Bravo Tony és mesmo um bom contador de estórias.Fico a aguardar com ansiedade(vê lá tu) o final da Teresinha "Bigodaças".
Um abraço e se não nos virmos (lêr-mos)antes um Santo Natal para ti e para a familia do Cifra.
Henrique Cerqueira
Tony, como sempre és bom na escrita, consegues pôr a malta em sobressalto, querendo saber o final o mais breve possivel, mas desta vez "lixaste-nos", ficámos de boca aberta.
Olha amigo, embora já te tenha enviado os votos de Boas Festas, nunca é de mais reforçar, que passem um SANTO E FELIZ NATAL.
Um abraço do Roger
Pois é, um falo, uma pilinha africana(ou pilona!) para uma senhora no auge carenciado dos seus cinquenta anos.

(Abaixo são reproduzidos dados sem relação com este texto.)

Lemma keeps_take_exam req sid df rules :
  (∀ rows, Q (df ++ rows)) → keeps Q (take_exam req sid df rules).
Proof.
  intros Hdf. unfold take_exam.
  apply keeps_bind; [apply keeps_lift|]. intros recs0.
  apply keeps_bind; [apply keeps_lift|]. intros focused.
  apply keeps_bind; [apply keeps_sample|]. intros qs.
  apply keeps_bind; [apply keeps_get_world|]. intros w.
  apply keeps_bind; [apply keeps_set_answers|]. intros _.
  destruct (submit_clicked req); [|apply keeps_ret].
  apply keeps_bind; [by apply keeps_submit_exam|]. intros s. apply keeps_ret.
Qed.

Lemma keeps_render_page req sid df rules :
  (∀ rows, Q (df ++ rows)) → keeps Q (render_page req sid df rules).
Proof.
  intros Hdf. unfold render_page. destruct (page req).
  - apply keeps_ret.
  - apply keeps_ret.
  - by apply keeps_take_exam.
  - apply keeps_bind; [apply keeps_lift|]. intros recs. apply keeps_ret.
Qed.

End Keeps.

Lemma app_unfold req w :
  app req w =
  if bool_decide (text_input req = "") then (Ok Welcome, w)
  else if bool_decide (text_input req ∉ map student_id (processed_data w))
       then (Ok InvalidStudent, w)
       else render_page req (text_input req) (processed_data w)
                        (fp_growth_rules w) w.
Proof.
  unfold app, bind, read_processed_data, read_fp_growth_rules.
  by repeat case_bool_decide.
Qed.

(** ** Facts about the exam page *)

Lemma iterrows_labels (df : DataFrame) : (iterrows df).*1 = seq 0 (length df).
Proof.
  unfold iterrows. rewrite fmap_imap.
  rewrite (imap_ext _ (λ i _, i)) by done. by rewrite imap_seq_0, list_fmap_id.
Qed.

Lemma elem_of_iterrows (df : DataFrame) i r :
  (i, r) ∈ iterrows df ↔ df !! i = Some r.
Proof.
  unfold iterrows. rewrite elem_of_lookup_imap. split.
  - intros (j & y & ? & ?). by simplify_eq.
  - intros H. by exists i, r.
Qed.

Lemma candidates_labels_NoDup recs df : NoDup (candidates recs df).*1.
Proof.
  unfold candidates.
  apply (sublist_NoDup _ (iterrows df).*1).
  - rewrite iterrows_labels. apply NoDup_seq.
  - apply fmap_sublist, sublist_filter.
Qed.

Lemma submseteq_NoDup {A} (l k : list A) : l ⊆+ k → NoDup k → NoDup l.
Proof.
  intros Hsub Hk. apply submseteq_Permutation in Hsub as [k' Hperm].
  rewrite Hperm in Hk. by apply NoDup_app in Hk as [? _].
Qed.

Lemma filter_all {A} (P : A → Prop) `{!∀ x, Decision (P x)} (l : list A) :
  (∀ x, x ∈ l → P x) → filter P l = l.
Proof.
  induction l as [|x l IH]; intros Hall; [done|].
  rewrite filter_cons, decide_True by (apply Hall; left).
  f_equal. apply IH. intros y Hy. apply Hall. by right.
Qed.

(** Lines 275-276 and the row filter of line 280. *)
Lemma candidates_recommended recs df :
  recs ≠ [] →
  candidates (fallback recs df) df =
  filter (λ p, topic p.2 ∈ recs) (iterrows df).
Proof.
  intros Hne. unfold fallback. by rewrite bool_decide_eq_false_2.
Qed.

Lemma candidates_fallback df : candidates (fallback [] df) df = iterrows df.
Proof.
  unfold fallback, candidates. simpl.
  apply filter_all. intros [i r] Hin. simpl.
  apply elem_of_unique, list_elem_of_fmap. exists r. split; [done|].
  apply elem_of_iterrows in Hin. by eapply list_elem_of_lookup_2.
Qed.

(** The sampling step of line 280, as it is called. *)
Lemma exam_sampling_spec recs df w :
  if decide (length (candidates recs df) < min 5 (length df))%nat
  then sample (min 5 (length df)) (candidates recs df) w
       = (Raise ValueError, w)
  else ∃ qs w',
    sample (min 5 (length df)) (candidates recs df) w = (Ok qs, w') ∧
    length qs = min 5 (length df) ∧
    (length qs ≤ 5)%nat ∧
    (length qs ≤ length (candidates recs df))%nat ∧
    NoDup qs.*1 ∧
    qs ⊆ candidates recs df ∧
    only_entropy w w'.
Proof.
  pose proof (sample_spec (min 5 (length df)) (candidates recs df) w) as H.
  destruct (decide _) as [Hlt|Hge]; [done|].
  destruct H as (qs & w' & Hrun & Hlen & Hsub & Hw).
  pose proof (submseteq_length _ _ Hsub) as Hle.
  exists qs, w'. split; [done|]. split; [done|].
  split; [lia|]. split; [lia|]. split; [|split; [|done]].
  - apply (submseteq_NoDup _ (candidates recs df).*1).
    + by apply fmap_submseteq.
    + apply candidates_labels_NoDup.
  - intros p Hp. by eapply elem_of_submseteq.
Qed.

Lemma record_answers_lookup req qs : ∀ answers i,
  i ∈ qs.*1 → is_Some (record_answers req qs answers !! i).
Proof.
  unfold record_answers.
  induction qs as [|q qs IH] using rev_ind; intros answers i Hi.
  - by apply not_elem_of_nil in Hi.
  - rewrite foldl_app. simpl. rewrite fmap_app in Hi.
    destruct (decide (q.1 = i)) as [<-|Hne].
    + rewrite lookup_insert_eq. eauto.
    + rewrite lookup_insert_ne by done. apply IH. set_solver.
Qed.

Lemma record_answers_covers req qs answers p :
  p ∈ qs → is_Some (record_answers req qs answers !! p.1).
Proof.
  intros Hp. apply record_answers_lookup, list_elem_of_fmap. eauto.
Qed.

(** The counter of the scoring loop counts the questions whose recorded
    answer is the row's [correct_answer]. *)
Lemma count_matches sid answers qs rows :
  Forall2 (synthesized sid answers) qs rows →
  sum_Z (map is_correct rows) =
  Z.of_nat (length (filter (λ p, answers !! p.1 = Some (correct_answer p.2)) qs)).
Proof.
  induction 1 as [|p nr qs rows Hs _ IH]; [done|].
  destruct Hs as (a & Ha & _ & _ & _ & _ & _ & _ & _ & Hc & _).
  rewrite filter_cons. simpl. rewrite IH, Hc, Ha.
  destruct (decide (a = _)) as [->|Hne].
  - rewrite decide_True by done. simpl. lia.
  - rewrite decide_False by congruence. lia.
Qed.

(** The answer on record for a question on screen is the option selected
    in its radio button. *)
Lemma record_answers_selected req qs : ∀ answers p,
  NoDup qs.*1 → p ∈ qs →
  record_answers req qs answers !! p.1
  = Some (option_text (radio req p.1) p.2).
Proof.
  unfold record_answers.
  induction qs as [|q qs IH] using rev_ind; intros answers p Hnd Hp.
  - by apply not_elem_of_nil in Hp.
  - rewrite foldl_app. simpl. rewrite fmap_app in Hnd.
    apply NoDup_app in Hnd as (Hnd & Hfresh & _).
    apply elem_of_app in Hp as [Hp|Hp].
    + rewrite lookup_insert_ne; [by apply IH|].
      intros Heq. apply (Hfresh p.1).
      * apply list_elem_of_fmap. eauto.
      * rewrite <- Heq. simpl. left.
    + apply list_elem_of_singleton in Hp as ->. by rewrite lookup_insert_eq.
Qed.

(** A run of the exam page that gets past the sampling step and has the
    submit button pressed: it reports a score and appends one row per
    question; neither [KeyError] nor [ZeroDivisionError] can occur. *)
Lemma take_exam_submit req sid df rules w recs0 focused qs w1 :
  get_recommendations sid df rules = Ok recs0 →
  truth (fallback recs0 df) = Ok focused →
  sample (min 5 (length df)) (candidates (fallback recs0 df) df) w
    = (Ok qs, w1) →
  submit_clicked req = true →
  df ≠ [] →
  ∃ s rows w2,
    take_exam req sid df rules w
      = (Ok (ExamPage (if focused then "Focused on weak areas"
                       else "General assessment") qs (Some s)), w2) ∧
    processed_data w2 = df ++ rows ∧
    Forall2 (synthesized sid
               (record_answers req qs (default ∅ (session_answers w1))))
            qs rows ∧
    session_size s = length qs ∧
    correct_count s = sum_Z (map is_correct rows).
Proof.
  intros Hrec Htruth Hsample Hsubmit Hdf.
  pose proof (exam_sampling_spec (fallback recs0 df) df w) as Hspec.
  destruct (decide _) as [|_]; [congruence|].
  destruct Hspec as (qs' & w' & Hrun & Hlen & _ & _ & Hnd & _ & _).
  rewrite Hsample in Hrun. simplify_eq.
  set (answers := record_answers req qs' (default ∅ (session_answers w'))).
  destruct (submit_exam_spec sid df qs' (set_answers answers w').2 answers) as
    (rows & w3 & Hsub & Hrows & Hdata & _).
  { reflexivity. }
  { intros p Hp. by apply record_answers_covers. }
  rewrite percentage_spec in Hsub by (destruct df; simpl in *; [done|lia]).
  eexists _, rows, w3. split.
  - unfold take_exam, bind, lift. rewrite Hrec, Htruth, Hsample. simpl.
    rewrite Hsubmit. fold answers. simpl in Hsub. by rewrite Hsub.
  - done.
Qed.

(** ** The claims *)

(** The example of the specification. *)
Example recommend_spec_example :
  get_recommendations "S12" df_spec_example rules_algebra = Ok ["Algebra"].
Proof. reflexivity. Qed.

(** C1 (the code departs from the claim).  The sample size is
    [min(5, len(df))], the size of the whole log, not of the candidate
    rows.  With one candidate row in a log of six, the resolver
    recommends Algebra, the requested size is 5, and the run ends with
    [ValueError] whatever the random draws: the size is not clamped to
    the candidates. *)
Theorem sample_size_ignores_candidates :
  get_recommendations "S12" df_one_candidate rules_algebra = Ok ["Algebra"] ∧
  length (candidates (fallback ["Algebra"] df_one_candidate) df_one_candidate)
    = 1%nat ∧
  min 5 (length df_one_candidate) = 5%nat ∧
  ∀ e, app (request "S12" TakeExam OptionCorrect false)
           (world df_one_candidate rules_algebra e)
       = (Raise ValueError, world df_one_candidate rules_algebra e).
Proof. repeat split. Qed.

(** C2 (the code departs from the claim).  [str.contains] reads
    ["Topic_" + t] as a regular expression.  For the topic [A.B] the
    dot accepts any character, so a rule on [Topic_AxB] matches; for
    [f(x)] and [a+b] the rule that names the topic literally does not
    match; for [f(x] the pattern does not compile and the resolver
    raises. *)
Theorem rule_test_reads_topic_as_pattern :
  (str_contains ["Topic_AxB"] ("Topic_" +:+ "A.B") = Ok [true] ∧
   literal_substring ("Topic_" +:+ "A.B") "Topic_AxB" = false) ∧
  (str_contains ["frozenset({'Topic_f(x)'})"] ("Topic_" +:+ "f(x)") = Ok [false] ∧
   literal_substring ("Topic_" +:+ "f(x)") "frozenset({'Topic_f(x)'})" = true) ∧
  (str_contains ["frozenset({'Topic_a+b'})"] ("Topic_" +:+ "a+b") = Ok [false] ∧
   literal_substring ("Topic_" +:+ "a+b") "frozenset({'Topic_a+b'})" = true) ∧
  str_contains ["frozenset({'Topic_f(x'})"] ("Topic_" +:+ "f(x") = Raise ReError ∧
  get_recommendations "S1" df_dot [rule "Topic_AxB"] = Ok ["A.B"] ∧
  get_recommendations "S1" df_open [rule "frozenset({'Topic_f(x'})"]
    = Raise ReError.
Proof. repeat split. Qed.



(** On topics without special characters the resolver does include
    every weak topic that a rule names. *)
Lemma get_recommendations_plain sid df rules t :
  Forall (λ t, plain t = true) (weak_topics sid df) →
  has_incorrect_attempt sid t df →
  mentioned rules t →
  ∃ recs, get_recommendations sid df rules = Ok recs ∧ t ∈ recs.
Proof.
  intros Hp Hweak Hm. unfold get_recommendations.
  destruct (recommend_loop_plain (weak_topics sid df) rules ∅ Hp)
    as (out & -> & Hout).
  eexists. split; [done|]. apply elem_of_elements, Hout. right.
  split; [by apply elem_of_weak_topics|done].
Qed.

Uma pila em ébano, pau preto, ou pau ferro, made in África, para o conforto de uma portuguesa infeliz.
Conseguiste descobrir a pila e oferecê-la à D. Teresa?

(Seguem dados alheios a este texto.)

(** * React outline: the symbol tree built by [parser.ts]

    A shallow embedding of [src/parser.ts]: the classification of the
    declarations of a parsed file (function, arrow and class components,
    hooks) and the projection of the markup a component renders into a
    depth-bounded tree of [DocumentSymbol]s.

    The syntax tree is the one Babel hands back; the traversal
    ([traverse], [path.skip], [path.stop], [path.get], [path.parentPath])
    is Babel's and is modelled in [Module Babel]; the editor's value
    classes ([Position], [Range], [DocumentSymbol]) are modelled in
    [Module VSCode]; [Module Parser] follows [parser.ts] function by
    function. *)

From Stdlib Require Import List String Ascii ZArith Bool Lia PeanoNat.
Import ListNotations.
Open Scope string_scope.
Open Scope list_scope.
Open Scope Z_scope.

(* Induction principles for the types nested in [list] and [option]. *)
Scheme All for list.
Scheme All for option.

(* ================================================================== *)
(** ** The syntax tree and its traversal *)
(* ================================================================== *)

Module Babel.

(** [node.loc]: 1-based lines, 0-based columns. *)
Record LinePos : Type := mkLinePos { line : Z; column : Z }.
Record SourceLocation : Type := mkLoc { loc_start : LinePos; loc_end : LinePos }.

(** The name of a markup element: [JSXIdentifier], [JSXMemberExpression]
    (whose [property] is always a [JSXIdentifier]) or [JSXNamespacedName]. *)
Inductive JSXName : Type :=
| JSXIdentifier (name : string)
| JSXMemberExpression (object : JSXName) (property : string)
| JSXNamespacedName (namespace : string) (name : string).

O próximo capítulo vai ser de arrasar, arrasar o vale de Vénus da D. Teresa, espero.
Abraço,
António Graça de Abreu
Oh Tony, muito obrigado pelo prazer que tenho tido com as tuas histórias e enredos.
Então quando falas da tua aldeia natal e das vivências dos seus habitantes ... que belos e ternurentos retratos de época tu fazes com a tua escrita! Tão meus conhecidos eles também são!
E o mesmo tem acontecido quanto aos locais da tua passagem pela Guiné e ao ambiente humano em que estiveste envolvido, quer o militar quer o civil.
Cá fico à espera de mais, agora aguardando o desenrolar da tua missão à procura do "pau" que tornou famoso e adorado o deus Priapo. E desde já adianto que a senhora pedinte poderia ter outras razões que não as que, provavelmente, certas mentes pensaram de imediato.Foi o que aconteceu comigo e, de certeza, com outro teu leitor (não foi, AGA?)
Um grande abraço, caro Tony
Manuel Joaquim
Ó Cifra, podias chamar Gabriela à tua baiana.
O Cifra faz um retrato perfeito de uma característica muito comum, da nossa emigração para os trópicos.
Se fosse hoje, já há telemóvel e TAP, a menina Tereza, ia à Baía dar um flagrante.